Despite those questions, both the Boston and New York police departments, 10 to 15 percent of Fortune 500 companies, court systems, federal reserve banks, and numerous high schools still use the hair test. The FBI phased it out in 2009, then re-implemented it in 2014. About 200,000 drug tests are run on hair in the US every year.

Meanwhile, research from Kidwell and other scientists has shown that both the amount of melanin in the hair and some chemical treatment involved in styling makes a difference in how much contamination the hair can absorb. Kidwell has appeared as an expert witness in many lawsuits about the validity of the tests over the last 20 years.

“I am not sure there will ever be absolute settlement,” says Bruce Goldberger, the chief of forensic medicine and a professor of toxicology at University of Florida Health.

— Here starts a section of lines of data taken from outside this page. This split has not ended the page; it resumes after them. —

(* ===== verification/EvidenceWiring.v ===== *)
(** What the evidence handler runs on ([src/agent_evidence_wiring.go]): the
    readiness check and the producer over the target store and the exporter, the
    advertised capability, and the runner that polls with at most one collection
    at a time. *)
From S2P Require Import Prelude GoStrings GoPath GoTime Types Readiness Interfaces Store.
From S2P Require Import EvidenceBundle BrocadeCli BrocadeExport TargetConfig AgentEvidence.

Local Open Scope Z_scope.

Definition newCodedErr (code msg : string) : herror := {| he_code := Some code; he_msg := msg |}.

(** The texts of the errors of the target store. *)
Definition tc_Error (e : tc_error) : string :=
  match e with
  | ErrTargetIDMissing => "target_id_missing" | ErrInvalidTargetID => "invalid_target_id"
  | ErrTargetNotConfigured => "target_not_configured"
  | ErrTargetConfigMissing => "target_configuration_missing"
  | ErrTargetConfigUnreadable => "target_configuration_unreadable"
  | ErrDuplicateTargetID => "duplicate_target_id" | ErrProbeLockFailed => "probe_lock_failed"
  | ErrConfigDirRequired => "config_dir_required"
  | ErrRuntimeStateUnwritable => "runtime_state_unwritable"
  | ErrRuntimeStateLockFailed => "runtime_state_lock_failed"
  | ErrSSHSetupPending => "ssh_setup_pending" | ErrSSHProbeStale => "ssh_probe_stale"
  | ErrSSHNotReady => "ssh_not_ready"
  | ECode code => code
  | EContext => "context canceled"
  | EOther e => e
  end.

Definition codedFromReadinessErr (err : tc_error) : herror :=
  match err with
  | ErrTargetConfigMissing =>
      newCodedErr "target_configuration_missing" "connector has no targets.json — run `target configure`"
  | ErrTargetConfigUnreadable => newCodedErr "target_configuration_invalid" "connector cannot read targets.json"
  | ErrTargetNotConfigured =>
      newCodedErr "target_not_configured" "no local target maps to this target_profile_id"
  | ErrDuplicateTargetID =>
      newCodedErr "target_not_configured" "multiple local targets share this target_profile_id"
  | ErrInvalidTargetID => newCodedErr "target_configuration_invalid" "target_profile_id is not a valid UUID"
  | ErrSSHSetupPending =>
      newCodedErr "ssh_setup_pending" "SSH has never been proven for this target — run `target probe`"
  | ErrSSHProbeStale =>
      newCodedErr "ssh_probe_stale" "last successful SSH probe is older than the freshness window"
  | ErrSSHNotReady =>
      newCodedErr "ssh_not_ready" "connector has not reported fresh SSH readiness for this target"
  | _ =>
      let msg := tc_Error err in
      if String.eqb msg "ssh_key_missing" || String.eqb msg "ssh_key_unreadable"
         || String.eqb msg "known_hosts_missing" then newCodedErr msg msg
      else newCodedErr "target_configuration_invalid" msg
  end.

Definition ArtifactDirNotWritableCode : string := "artifact_dir_not_writable".

Definition nonEmpty (a b : string) : string := if negb (String.eqb (TrimSpace a) "") then a else b.

(** The host with its target store, and the world of the exporter: artifact
    directory and SSH.  The two directories are disjoint trees. *)
Record Agent : Type := {
  ag_host : Host;
  ag_world : World dispatchRunner;
}.

Definition on_host {A} (m : M Host A) : M Agent A := fun a =>
  let '(x, h) := m (ag_host a) in (x, {| ag_host := h; ag_world := ag_world a |}).
Definition on_world {A} (m : M (World dispatchRunner) A) : M Agent A := fun a =>
  let '(x, w) := m (ag_world a) in (x, {| ag_host := ag_host a; ag_world := w |}).

(** [brocadeReadiness] and [brocadeProducer] hold the same directories. *)
Record Directories : Type := {
  d_targets : string;
  d_runtime : string;
  d_artifact : string;
}.

Section Wiring.
Context (EvalSymlinks : string -> symlink_result).
Context (unmarshal_targets : buf -> option targetsDoc).
Context (parse_authorized : string -> option buf) (sha256 : buf -> buf) (b64 : buf -> string).
Context (unmarshal_runtime : buf -> option runtimeReadinessDoc).
(** The SSH library and the encoders of the exporter. *)
Context (ReadKey : string -> nat -> string -> result string buf) (ParsePrivateKey : buf -> bool).
Context (Dial : string -> nat -> BrocadeCli.Client -> option string)
        (open_session : string -> nat -> BrocadeCli.Client -> string -> session)
        (close_client : nat -> BrocadeCli.Client -> option string) (clock : nat -> GoTime).
Context (knownhosts_New : string -> option string).
Context (marshal_manifest : Manifest -> result string buf)
        (marshal_summary : Summary -> result string buf) (zip_write : list zip_entry -> result string buf)
        (marshal_audit : AuditRecord -> result string buf).
(** The name of the probe file, the text of an export error with what the
    operating system says, and the LAN-only mode at a step. *)
Context (probe_name : string -> nat -> string) (export_Error : ExportError -> string)
        (lanOnly : option (nat -> bool)).

Abbreviation load_resolved :=
  (LoadResolvedBrocadeTarget EvalSymlinks unmarshal_targets parse_authorized sha256 b64 unmarshal_runtime).

(** [brocadeReadiness.Check]. *)
Definition readiness_Check (d : Directories) (targetProfileID : string) : M Agent (option herror) :=
  lan ← gets (fun a => match lanOnly with Some f => f (h_tick (ag_host a)) | None => false end);
  if (lan : bool) then
    mret (Some (newCodedErr "lan_only_mode" "connector is in LAN-only mode; server-initiated collection refused"))
  else
  loaded ← on_host (load_resolved (d_targets d) (d_runtime d) targetProfileID);
  match loaded with
  | Err e => mret (Some (codedFromReadinessErr e))
  | Ok (_, readiness) =>
      match ReadinessGateError readiness with
      | Some e => mret (Some (codedFromReadinessErr e))
      | None =>
          if negb (String.eqb (d_artifact d) "") then
            probe ← gets (fun a => probe_name (d_artifact d) (fs_tick (w_fs (ag_world a))));
            writable ← on_world (VerifyWritableDirectory (d_artifact d) probe);
            mret match writable with
                 | Err _ => Some (newCodedErr ArtifactDirNotWritableCode
                     "connector cannot write its evidence artifact directory; recreate the container so /etc/filterrex is mounted read-write")
                 | Ok _ => None
                 end
          else mret None
      end
  end.

(** The configuration of an export of exactly one target. *)
Definition scoped_config (d : Directories) (resolved : ResolvedBrocadeTarget) : ExportConfig :=
  {| xc_Enabled := true; xc_ArtifactDir := d_artifact d; xc_KnownHostsPath := rb_KnownHostsPath resolved;
     xc_ConnectTimeoutSeconds := 0; xc_CommandTimeoutSeconds := 0; xc_SSHPort := rb_SSHPort resolved;
     xc_Targets :=
       [{| tc_SwitchName := nonEmpty (rb_ProfileName resolved) (rb_TargetID resolved);
           tc_Host := rb_Host resolved; tc_Username := rb_SSHUsername resolved;
           tc_SSHKeyPath := rb_PrivateKeyPath resolved; tc_TargetProfileID := ""; tc_KnownHostsPath := "";
           tc_FabricRole := ""; tc_FID := None; tc_PortRange := ""; tc_Notes := ""; tc_REST := None |}];
     xc_AllowInsecureArtifactDir := false; xc_ConfigPath := "" |}.

Definition evidence_request : RequestMeta :=
  {| rq_RequesterType := "agent_evidence"; rq_Requester := "agent-evidence-dispatch"; rq_ConfigPath := "" |}.

(** The error of an export as a public code.  No export error wraps
    [ErrArtifactDirNotWritable], so its text decides. *)
Definition export_coded (err : ExportError) : herror :=
  let msg := export_Error err in
  if Contains msg "read-only file system" then
    newCodedErr ArtifactDirNotWritableCode "connector cannot write its evidence artifact directory"
  else if Contains msg "known_hosts" then
    newCodedErr "host_key_verification_failed" "host-key verification failed"
  else if Contains msg "ssh: handshake failed" || Contains msg "authentication" then
    newCodedErr "ssh_auth_failed" "ssh authentication failed"
  else newCodedErr "bundle_generation_failed" msg.

(** [brocadeProducer.Produce]. *)
Definition producer_Produce (d : Directories) (targetProfileID : string)
    : M Agent (result herror (string * string)) :=
  loaded ← on_host (load_resolved (d_targets d) (d_runtime d) targetProfileID);
  match loaded with
  | Err e => mret (Err (codedFromReadinessErr e))
  | Ok (resolved, readiness) =>
      match ReadinessGateError readiness with
      | Some e => mret (Err (codedFromReadinessErr e))
      | None =>
          exported ← on_world (RunExportWithSSH ReadKey ParsePrivateKey Dial open_session close_client clock
            knownhosts_New sha256 marshal_manifest marshal_summary zip_write marshal_audit
            (scoped_config d resolved) evidence_request);
          mret match exported with
               | (_, Some err) => Err (export_coded err)
               | (Some res, None) => Ok (er_Path res, ProfileVersion)
               | (None, None) => Err (plainErr "nil result")
               end
      end
  end.

#[global] Instance brocade_ops (d : Directories) : EvidenceOps Agent := {|
  ev_Check := readiness_Check d;
  ev_Produce := producer_Produce d;
  ev_Open path a := match ReadFile path (w_fs (ag_world a)) with
                    | ReadOk b => Ok b
                    | ReadMissing => Err "no such file"
                    | ReadError => Err "open"
                    end;
|}.

(** ** The advertised capability *)

Record CapabilityStatusInfo : Type := {
  cs_Enabled : bool;
  cs_ConfigurationState : string;
  cs_ReadyTargetProfileIDs : list string;
  cs_PerTarget : gmap string PerTargetReadiness;
  cs_Reason : string;
}.

Definition ready_entry (now : GoTime) (r : SSHReadinessSnapshot) : bool :=
  sn_SSHReady r && negb (String.eqb (TrimSpace (sn_LastSuccessfulProbeAt r)) "")
  && match ParseRFC3339 (sn_LastSuccessfulProbeAt r) with
     | None => false
     | Some t => negb (ReadinessFreshWindow <? Sub now t)
     end.

Definition collectReadyBrocadeTargetIDs (targetsDir runtimeStateDir : string) (now : GoTime) (h : Host)
    : list string :=
  match LoadSSHReadinessSnapshotWithRuntime EvalSymlinks unmarshal_targets parse_authorized sha256 b64
          unmarshal_runtime targetsDir runtimeStateDir h with
  | Err _ => []
  | Ok (snap, _) => map fst (filter (fun e => ready_entry now (snd e) = true) (map_to_list snap))
  end.

Definition evaluateBrocadeCapabilityStatus (targetsDir runtimeStateDir : string) (lanOnly : bool)
    (now : GoTime) (h : Host) : CapabilityStatusInfo :=
  let status enabled state ids reason :=
    {| cs_Enabled := enabled; cs_ConfigurationState := state; cs_ReadyTargetProfileIDs := ids;
       cs_PerTarget := ∅; cs_Reason := reason |} in
  if lanOnly then status false "lan_only" [] "LAN-only mode refuses server-initiated collection"
  else
  let inv := InspectTargetConfigDir unmarshal_targets targetsDir h in
  if negb (ci_FileReadable inv) then
    status false "not_configured" []
      ("no targets.json at " +:+ ci_File inv +:+ " — run `target configure` on the connector host")
  else if negb (ci_ParseSuccessful inv) then status false "invalid" [] "targets.json failed to parse"
  else match collectReadyBrocadeTargetIDs targetsDir runtimeStateDir now h with
       | [] => status true "not_configured" [] "no Brocade target has a fresh successful SSH probe on this host"
       | ready => status true "ready" ready ""
       end.

(** ** The runner *)

(** The handler of a wired runner: its client and its directories. *)
Record WiredHandler : Type := {
  wh_Client : AgentEvidence.Client;
  wh_dirs : Directories;
}.

Record agentEvidenceRunner : Type := {
  ae_handler : option WiredHandler;
  ae_inFlight : bool;
  ae_lastPoll : GoTime;
}.

(** [initAgentEvidenceRunner]; [env] is the override of the artifact directory.
    The directory is probed, but the runner is wired whatever comes out. *)
Definition initAgentEvidenceRunner (backendURL : string) (connectorToken : nat -> string)
    (agentVersion targetsDir runtimeStateDir env : string) (r : agentEvidenceRunner)
    : M Agent agentEvidenceRunner :=
  match ae_handler r with
  | Some _ => mret r
  | None =>
      let resolved := ResolveAgentEvidenceArtifactDir env in
      _ ← match resolved with
          | Err _ => mret tt
          | Ok (dir, _) =>
              probe ← gets (fun a => probe_name dir (fs_tick (w_fs (ag_world a))));
              _ ← on_world (VerifyWritableDirectory dir probe);
              mret tt
          end;
      mret {| ae_handler := Some
                {| wh_Client := {| ac_BaseURL := TrimRight backendURL "/"; ac_ConnectorToken := "";
                                   ac_TokenProvider := Some connectorToken; ac_AgentVersion := agentVersion |};
                   wh_dirs := {| d_targets := targetsDir; d_runtime := runtimeStateDir;
                                 d_artifact := match resolved with Ok (dir, _) => dir | Err _ => "" end |} |};
              ae_inFlight := ae_inFlight r; ae_lastPoll := ae_lastPoll r |}
  end.

(** The critical section of [tickAgentEvidence]: the handler to run in a new
    goroutine, if any. *)
Definition tickAgentEvidence (now : GoTime) (r : agentEvidenceRunner)
    : option WiredHandler * agentEvidenceRunner :=
  match ae_handler r with
  | None => (None, r)
  | Some h =>
      if ae_inFlight r then (None, r)
      else (Some h,
            {| ae_handler := ae_handler r; ae_inFlight := true;
               ae_lastPoll := if 5 * Minute <? Since now (ae_lastPoll r) then now else ae_lastPoll r |})
  end.
(** The deferred section of that goroutine. *)
Definition tick_done (r : agentEvidenceRunner) : agentEvidenceRunner :=
  {| ae_handler := ae_handler r; ae_inFlight := false; ae_lastPoll := ae_lastPoll r |}.
End Wiring.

He was the first person to find a way to identify the difference between heroin and morphine in a drug hair test.

The law has generally sided with Pyschemedics. But in 2012, the state of Massachusetts ruled that the hair test alone is not enough to terminate employment. Six police officers were reinstated in their jobs, and Hogan finally graduated from the police academy. She and the other plaintiffs are now in a federal court, asserting that the test is specifically discriminatory.

The stakes are high. Everyone wants police officers and other public servants to be as alert as possible, especially in dangerous situations. The FDA has approved Psychemedic’s hair tests for eight drugs, not just cocaine. Raymond C. Kubacki, now CEO of Psychemedics, says that scientific accuracy is the company’s top priority. “Psychemedics is a pioneer in the washing technique,” he says. “It’s important that we don’t have anyone falsely accused because of outside contamination.”

But the hair test puts an undue burden on African Americans, and especially African American women. Common hair styles mean that simply cutting a chunk of hair for the test can be harder for these women. And adding extra hurdles for this group to join and stay in law enforcement could cost the city: Male police officers cost the government between two to five times more in legal fees than female police officers—and only about 13 percent of policy officers identify as women.

Though Hogan has already been reinstated, the risk of future false positives still looms over her peers, both in and out of law enforcement. The result of her discrimination case, which is still ongoing, should inform the use of a potentially flawed test—and hopefully spur the development of others.